Stacey Baker, public engagement program associate at AAAS and a trained biologist, spoke with a teenager who wants to study biology about the many paths open to scientists and the other elements beyond your field of study – such as they type of work environment a candidate might be seeking – to keep in mind when selecting a career.
“I took a very winding path,” said Baker, who shared with the student her own history working in a zoo, in the veterinary world, as a researcher and now in science communication. “Now I’m in the perfect spot.”
Said Hirshon, “The best thing about this event to me is the diversity among the visitors. We saw every age, every ethnicity, every nationality — you name it. And everyone was excited and eager to learn."

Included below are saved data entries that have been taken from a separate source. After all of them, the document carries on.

(* ===== verification/Net.v ===== *)
(** * Package net: addresses as text

    [net.ParseIP], [IP.To4], [IP.String] and [net.SplitHostPort], with [strconv.Itoa]
    and [time.Duration.String], written after Go 1.24's standard library. An [IP] is its bytes: sixteen, an IPv4 address
    behind the prefix of an IPv4-mapped one, as [ParseIP] returns it. *)

From stdpp Require Import pretty.
From S2P Require Import Prelude.
From S2P Require Import Go.
From Stdlib Require Import Ascii.

(** [strconv.Itoa]. *)
Definition Itoa (z : Z) : string := pretty z.

(** ** IPv4 *)

Definition digit_value (c : ascii) : Z := (byte c - 48)%Z.
(** A decimal field: digits, no leading zero, at most 255. *)
Fixpoint octet_digits (s : string) (val : Z) : option Z :=
  match s with
  | "" => Some val
  | String c s =>
      if negb (is_digit c) then None
      else
        let val := (val * 10 + digit_value c)%Z in
        if (255 <? val)%Z then None else octet_digits s val
  end.
Definition parse_octet (s : string) : option Z :=
  match s with
  | "" => None
  | String c "" => octet_digits s 0
  | String c _ => if bool_decide (c = "0"%char) then None else octet_digits s 0
  end.
Definition parseIPv4Fields (s : string) : option (list Z) :=
  match Split s "." with
  | [a; b; c; d] =>
      a ← parse_octet a; b ← parse_octet b; c ← parse_octet c; d ← parse_octet d; Some [a; b; c; d]
  | _ => None
  end.

(** ** IPv6 *)

Definition hex_value (c : ascii) : option Z :=
  if is_digit c then Some (byte c - 48)%Z
  else if in_range 97 102 c then Some (byte c - 87)%Z
  else if in_range 65 70 c then Some (byte c - 55)%Z
  else None.
(* ===== verification/Proxmox.v ===== *)
(** * The Proxmox inventory (internal/proxmox/vmconfig.go, fingerprint.go)

    [/etc/pve] is a snapshot of what the service reads of it ([pve]): the target of
    the local link, the guest configs that [filepath.Glob] lists, the node's own
    config and corosync.conf. The regular expressions are written out as the
    functions they are; log lines are left out. *)

From S2P Require Import Prelude.
From S2P Require Import Go.
From S2P Require Import Net.
From S2P Require Import Inventory.
From S2P Require Import Pins.
From Stdlib Require Import Ascii.

(** ** Paths and text *)

Definition HasSuffix (s p : string) : bool := HasPrefix (srev s) (srev p).
Definition TrimSuffix (s p : string) : string :=
  if HasSuffix s p then srev (sdrop (String.length p) (srev s)) else s.

(** [filepath.Clean]: the elements kept so far, last first. *)
Definition clean_step (rooted : bool) (acc : list string) (e : string) : list string :=
  if bool_decide (e = "") || bool_decide (e = ".") then acc
  else if bool_decide (e = "..") then
    match acc with
    | [] => if rooted then [] else [".."]
    | top :: acc' => if bool_decide (top = "..") then ".." :: acc else acc'
    end
  else e :: acc.
Definition Clean (path : string) : string :=
  let rooted := HasPrefix path "/" in
  let body := Join (rev (foldl (clean_step rooted) [] (Split path "/"))) "/" in
  if rooted then "/" +:+ body else if bool_decide (body = "") then "." else body.
Definition JoinPath (elems : list string) : string :=
  match filter (λ e, e ≠ "") elems with [] => "" | l => Clean (Join l "/") end.

(** [\s] of a regular expression, which has no vertical tab. *)
Definition re_space (c : ascii) : bool :=
  (byte c =? 9)%Z || (byte c =? 10)%Z || (byte c =? 12)%Z || (byte c =? 13)%Z || (byte c =? 32)%Z.
Fixpoint skip (p : ascii → bool) (s : string) : string :=
  match s with "" => "" | String c s' => if p c then skip p s' else s end.
Fixpoint run (p : ascii → bool) (s : string) : string :=
  match s with "" => "" | String c s' => if p c then String c (run p s') else "" end.

(** ** Guest configs *)

(** [netPattern]: the MAC of a virtio NIC line. *)
Definition mac_char (c : ascii) : bool := is_hex c || in_range 65 70 c || bool_decide (c = ":"%char).
Definition net_mac (line : string) : option string :=
  let '(r, ok) := CutPrefix line "net" in
  if negb ok || bool_decide (run is_digit r = "") then None
  else
    match skip is_digit r with
    | "" => None
    | String c r =>
        if negb (bool_decide (c = ":"%char) || bool_decide (c = "="%char)) then None
        else
          let '(r, ok) := CutPrefix (skip re_space r) "virtio=" in
          let mac := String.substring 0 17 r in
          if ok && (String.length mac =? 17) && sforall mac_char mac then Some mac else None
    end.

Definition SplitKV (line : string) : option (string * string) :=
  let '(k, v, ok) := Cut line ":" in
  if ok then Some (k, v)
  else let '(k, v, ok) := Cut line "=" in if ok then Some (k, v) else None.

Section conf.
Context `{GoUnicode}.

(** One line of the live section. *)
Definition conf_line (line : string) (st : gmap string string * list string)
    : gmap string string * list string :=
  let raw :=
    match SplitKV line with
    | Some (k, v) =>
        let key := TrimSpace k in
        if bool_decide (key = "public-ipv4") then st.1 else <[key := TrimSpace v]> st.1
    | None => st.1
    end in
  (raw, match net_mac line with Some mac => st.2 ++ [ToLower mac] | None => st.2 end).

Fixpoint conf_lines (lines : list string) (st : gmap string string * list string)
    : gmap string string * list string :=
  match lines with
  | [] => st
  | line :: lines =>
      let line := TrimSpace line in
      if HasPrefix line "[" then st
      else if bool_decide (line = "") || HasPrefix line "#" then conf_lines lines st
      else conf_lines lines (conf_line line st)
  end.

(** *** Instance tags *)

Definition tagPrefix : string := "vtpm_mds.io.".
Record tagEntry := mkTag { tag_value : string; tag_ok : bool }.

(** What a tag with the prefix declares: its key and entry. *)
Definition tag_entry (tag : string) : option (string * tagEntry) :=
  if negb (HasPrefix (ToLower tag) tagPrefix) then None
  else
    let '(key, value, hasValue) := Cut (sdrop (String.length tagPrefix) tag) "." in
    Some (key, mkTag value (hasValue && ValidTagKey key && ValidTagValue value)).

Definition tag_step (st : gmap string (list tagEntry) * list string) (tag : string)
    : gmap string (list tagEntry) * list string :=
  match tag_entry tag with
  | None => st
  | Some (key, e) =>
      (<[key := default [] (st.1 !! key) ++ [e]]> st.1,
       if bool_decide (is_Some (st.1 !! key)) then st.2 else st.2 ++ [key])
  end.

Definition tag_use (entries : gmap string (list tagEntry)) (out : gmap string string) (key : string)
    : gmap string string :=
  match entries !! key with
  | Some [e] => if tag_ok e then <[key := tag_value e]> out else out
  | _ => out
  end.

Definition instanceTags (tags : string) : gmap string string :=
  let st := foldl tag_step (∅, []) (TagFields tags) in
  foldl (tag_use st.1) ∅ st.2.

Definition parseVMConfig (vmid data : string) : VMConfig :=
  let st := conf_lines (Split data lf) (∅, []) in
  mkVM vmid (default "" (st.1 !! "name")) st.1 (instanceTags (default "" (st.1 !! "tags"))) st.2 "".
End conf.

(** ** The directory *)

Record pve := mkPve {
  local_link : outcome string string;
  conf_dir : outcome string ();
  conf_glob : outcome string (list (string * file_state));   (* paths, sorted *)
  node_config : file_state;
  corosync : file_state;
}.

Definition DefaultRoot : string := "/etc/pve".
Definition root_of (pveRoot : string) : string := if bool_decide (pveRoot = "") then DefaultRoot else pveRoot.
Definition vmid_of (configFile : string) : string := TrimSuffix (Base configFile) ".conf".

Section backend.
Context `{GoUnicode}.

Definition add_conf (m : VMConfigMap) (f : string * file_state) : VMConfigMap :=
  match f.2 with
  | Content data => <[vmid_of f.1 := parseVMConfig (vmid_of f.1) data]> m
  | _ => m
  end.

Definition ParseVMConfigs (pveRoot : string) (p : pve) : outcome string VMConfigMap :=
  let configDir := JoinPath [root_of pveRoot; "local"; "qemu-server"] in
  match conf_dir p with
  | Err e => Err ("failed to read " +:+ configDir +:+ ": " +:+ e)
  | Ok _ =>
      match conf_glob p with
      | Err e => Err ("failed to list VM config files: " +:+ e)
      | Ok files => Ok (foldl add_conf ∅ files)
      end
  end.

(** ** Topology *)

(** [clusterNamePattern]: at each start of a line, white space (line ends
    included), the keyword, white space, a word. *)
Definition cluster_at (s : string) : option string :=
  let '(r, ok) := CutPrefix (skip re_space s) "cluster_name:" in
  let word := run (fun c => negb (re_space c)) (skip re_space r) in
  if ok && negb (bool_decide (word = "")) then Some word else None.
Fixpoint cluster_find (at_start : bool) (s : string) : option string :=
  match (if at_start then cluster_at s else None) with
  | Some w => Some w
  | None =>
      match s with
      | "" => None
      | String c s => cluster_find (bool_decide (c = lf)) s
      end
  end.

(** [url.PathUnescape], [None] for a malformed escape. *)
Fixpoint PathUnescape (s : string) : option string :=
  match s with
  | "" => Some ""
  | String c r =>
      if bool_decide (c = "%"%char) then
        match r with
        | String a (String b r) =>
            x ← hex_value a; y ← hex_value b; r ← PathUnescape r;
            Some (String (chr (x * 16 + y)) r)
        | _ => None
        end
      else r ← PathUnescape r; Some (String c r)
  end.

Definition topologyPrefix : string := "topology.vtpm_mds.io/".
Definition trim_right_re (s : string) : string := srev (skip re_space (srev s)).
(** [descriptionLine]: key and value. A value has no line break. *)
Definition description_line (decoded : string) : option (string * string) :=
  let '(r, ok) := CutPrefix (skip re_space decoded) topologyPrefix in
  let '(key, r, colon) := Cut r ":" in
  let value := trim_right_re (skip re_space r) in
  if ok && colon && negb (ContainsByte lf value) then Some (key, value) else None.

(** What a line of the node's config declares. *)
Definition declared_line (line : string) : option (string * string) :=
  let line := TrimSpace line in
  if negb (HasPrefix line "#") then None
  else
    '(key, value) ← PathUnescape (TrimPrefix line "#") ≫= description_line;
    let key := if bool_decide (key = "zone") then "availability-zone" else key in
    if ValidTopologyKey key then Some (key, value) else None.

Definition maxTopologyKeys : nat := 64.

Definition add_found (found : gmap string (list string)) (kv : string * string)
    : gmap string (list string) :=
  <[kv.1 := default [] (found !! kv.1) ++ [kv.2]]> found.
Definition use_found (found : gmap string (list string)) (out : gmap string string) (key : string)
    : gmap string string :=
  match found !! key with
  | Some [v] =>
      if negb (ValidPlacementName v) then out
      else if maxTopologyKeys <=? size out then out
      else <[key := v]> out
  | _ => out
  end.

Definition descriptionTopology (f : file_state) : gmap string string :=
  match f with
  | Content data =>
      let found := foldl add_found ∅ (omap declared_line (Split data lf)) in
      foldl (use_found found) ∅ (SortStrings (map_to_list found).*1)
  | _ => ∅
  end.

Definition HostTopology (p : pve) : Topology :=
  let topology := DefaultTopology in
  let topology :=
    match local_link p with
    | Ok target =>
        let node := Base (Clean target) in
        if ValidPlacementName node then <["node" := node]> (<["availability-zone" := node]> topology)
        else topology
    | Err _ => topology
    end in
  let topology :=
    match corosync p with
    | Content data =>
        match cluster_find true data with
        | Some cluster =>
            if ValidPlacementName cluster then <["cluster" := cluster]> (<["region" := cluster]> topology)
            else topology
        | None => topology
        end
    | _ => topology
    end in
  descriptionTopology (node_config p) ∪ topology.
End backend.

(** ** The fingerprint of the sources *)

Definition SourceFingerprint (pveRoot : string) (p : pve) : list fp_input :=
  let local := JoinPath [root_of pveRoot; "local"] in
  AddString (match local_link p with
             | Ok target => "local->" +:+ target
             | Err e => "local!" +:+ e
             end)
  :: match conf_dir p with
     | Err e => [AddString ("qemu-server!" +:+ e)]
     | Ok _ =>
         match conf_glob p with
         | Err e => [AddString ("glob!" +:+ e)]
         | Ok files => (fun f => AddFile f.1 f.2) <$> files
         end
     end
  ++ [AddFile (JoinPath [local; "config"]) (node_config p);
      AddFile (JoinPath [root_of pveRoot; "corosync.conf"]) (corosync p)].

(** ** Examples *)

Definition demo_conf : string :=
  Join ["# a comment"; "name: web"; "net0: virtio=BC:24:11:00:00:01,bridge=vmbr9"; "public-ipv4: 1.2.3.4";
        "tags: vtpm_mds.io.role.front;VTPM_MDS.io.tier.a;vtpm_mds.io.tier.b;other"; "[snap]"; "name: old"] lf_string.
Definition demo_pve : pve :=
  mkPve (Ok "nodes/pve1") (Ok ()) (Ok [("/etc/pve/local/qemu-server/101.conf", Content demo_conf)])
    (Content (Join ["#topology.vtpm_mds.io/zone%3A AZ4"; "#topology.vtpm_mds.io/rack%3A r1";
                    "#topology.vtpm_mds.io/rack%3A r2"] lf_string))
    (Content (Join ["totem {"; "  cluster_name: prod"; "}"] lf_string)).

Example demo_guest :
  ParseVMConfigs (H := caseless) "" demo_pve = Ok {[ "101" :=
    mkVM "101" "web" {[ "name" := "web"; "net0" := "virtio=BC:24:11:00:00:01,bridge=vmbr9";
      "tags" := "vtpm_mds.io.role.front;VTPM_MDS.io.tier.a;vtpm_mds.io.tier.b;other" ]}
      {[ "role" := "front" ]} ["bc:24:11:00:00:01"] "" ]} ∧
  HostTopology demo_pve = {[ "availability-zone" := "AZ4"; "node" := "pve1"; "region" := "prod"; "cluster" := "prod" ]}.
Proof. apply (bool_decide_unpack _). by vm_compute. Qed.
Example paths :
  Clean "/a/./b/../c//" = "/a/c" ∧ Clean "../../x" = "../../x" ∧ Clean "" = "." ∧ Clean "/.." = "/" ∧
  JoinPath ["/etc/pve"; "local"; "config"] = "/etc/pve/local/config" ∧ vmid_of "/x/101.conf" = "101".
Proof. by vm_compute. Qed.
(** The session a start leg opened and everything it verified first: the request
    is signed by the DevID key, which lives in the TPM of the attestation key; the
    EK certificate is the caller's and certifies the EK; the nonce went out
    encrypted to that EK. *)
Definition vetted (l : leg) (r : request) (sess : Session) : Prop :=
  ∃ vm cert data sig c blob secret,
    authentic l r vm cert ∧ SessVMID sess = VMID vm ∧ SessEKFingerprint sess = EKFingerprint cert ∧
    start_input decode_start r = Ok (data, sig, Request sess) ∧
    EndorsementCertificate (Request sess) = Some c ∧ Raw c = Raw cert ∧
    ekCertificateMatchesKey cert (EndorsementKey (Request sess)) = true ∧
    start_checks e l data sig (EKFingerprint cert) (Request sess) = Ok () ∧
    start_challenge l (Request sess) = Ok (blob, secret, Nonce sess) ∧ Created sess = at_session l.
Lemma request_body_spec f cn devID :
  hoare (recorded (resources f None None devID)) (request_body ToRDNSequence f cn devID)
    (λ sr s, ∃ ak ek dev, recorded (resources f (Some ak) (Some ek) (Some dev)) s) broken.
Proof.
  unfold request_body. assert (∀ ek, length (held (resources f None ek devID)) ≤ 1) as Hlen by (intros; destruct devID; cbn; lia).
  pose proof (Hlen None) as Hlen0.
  eapply hoare_bind; [apply (body_steady _ _ 0); [lia|apply steady_quiet; auto with tpm]|]. intros data.
  eapply hoare_bind; [apply (body_steady _ _ 0); [lia|apply steady_of_tpm]|]. intros cert.
  eapply hoare_bind; [apply (body_gains _ _ 1); [lia|intros L' T' K' ?; apply hoare_wrap, createPrimaryKey_gains; done]|].
  intros ek. eapply (hoare_bind _ _ _ (λ _, recorded (resources f None (Some (without_handle ek)) devID))).
  { apply hoare_modify. intros [w r] (Hr & Hnd & Hh & Hw). cbn in *. subst r. split; [done|].
    split_and!; [by apply flush_gained|done..]. }
  intros _. specialize (Hlen (Some (without_handle ek))).
  eapply hoare_bind; [apply (body_gains _ _ 2); [lia|intros L' T' K' ?; apply hoare_wrap, createUnderSRK_gains; done]|].
  intros ak. eapply (hoare_bind _ _ _ (λ _, recorded (resources f (Some ak) (Some (without_handle ek)) devID))).
  { apply hoare_modify. intros [w r] Hs. pose proof Hs as [Hr _]. cbn in Hr. subst r. cbn.
    apply (arrived_recorded _ _ _ _ Hs). done. }
  intros _. apply (hoare_bind _ _ _ (λ dev, recorded (resources f (Some ak) (Some (without_handle ek)) (Some dev)))).
  - destruct devID as [dev|]; [by apply hoare_ret|].
    eapply hoare_bind; [apply (body_gains _ _ 2); [cbn; lia|intros L' T' K' ?; apply hoare_wrap, createUnderSRK_gains; done]|].
    intros dev. eapply (hoare_bind _ _ _ (λ _, recorded (resources f (Some ak) (Some (without_handle ek)) (Some dev)))).
    + apply hoare_modify. intros [w r] Hs. pose proof Hs as [Hr _]. cbn in Hr. subst r. cbn.
      apply (arrived_recorded _ _ _ _ Hs). cbn. apply perm_swap.
    + intros _. by apply hoare_ret.
  - intros dev. eapply hoare_bind; [apply (body_steady _ _ 0); [cbn; lia|apply certify_steady]|].
    intros [cdata csig]. apply hoare_ret. intros s Hs. by exists ak, (without_handle ek), dev.
Qed.

(** The request: its resources hold two keys, and a failed one holds nothing. *)
Lemma CreateSigningRequestWithKey_spec f cn devID w w' r :
  holds L T K (resources (default DefaultKeyFactory f) None None devID) w →
  CreateSigningRequestWithKey ToRDNSequence f cn devID w = (w', r) →
  match r with
  | Ok (_, res) => holds L T K res w' ∧ ∃ ak ek dev, res = resources (default DefaultKeyFactory f) (Some ak) (Some ek) (Some dev)
  | Err _ => at_tpm L T K w'
  end.
Proof.
  intros Hw. unfold CreateSigningRequestWithKey. cbv zeta.
  pose proof (request_body_spec (default DefaultKeyFactory f) cn devID
    (w, resources (default DefaultKeyFactory f) None None devID) (conj eq_refl Hw)) as Hb.
  destruct (request_body _ _ _ _ _) as [[w1 r1] [sr|e]]; intros [= <- <-].
  - destruct Hb as (ak & ek & dev & Hr & Hh). cbn in *. subst r1. eauto.
  - by apply Flush_at.
Qed.
End body.

(** ** The run *)

Context (ToRDNSequence : string → list RDN).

Added Rebekah Corlew, AAAS project director, “We got to meet and talk to a girl with synesthesia: a neurological condition where the patient's perceptions do not align with the stimulus (they can hear colors, or taste sounds). She was just a visitor to the festival, but seeing our booth got her excited to talk to us about her sensations, and we were excited to learn from her. It was the best of what engagement can be.”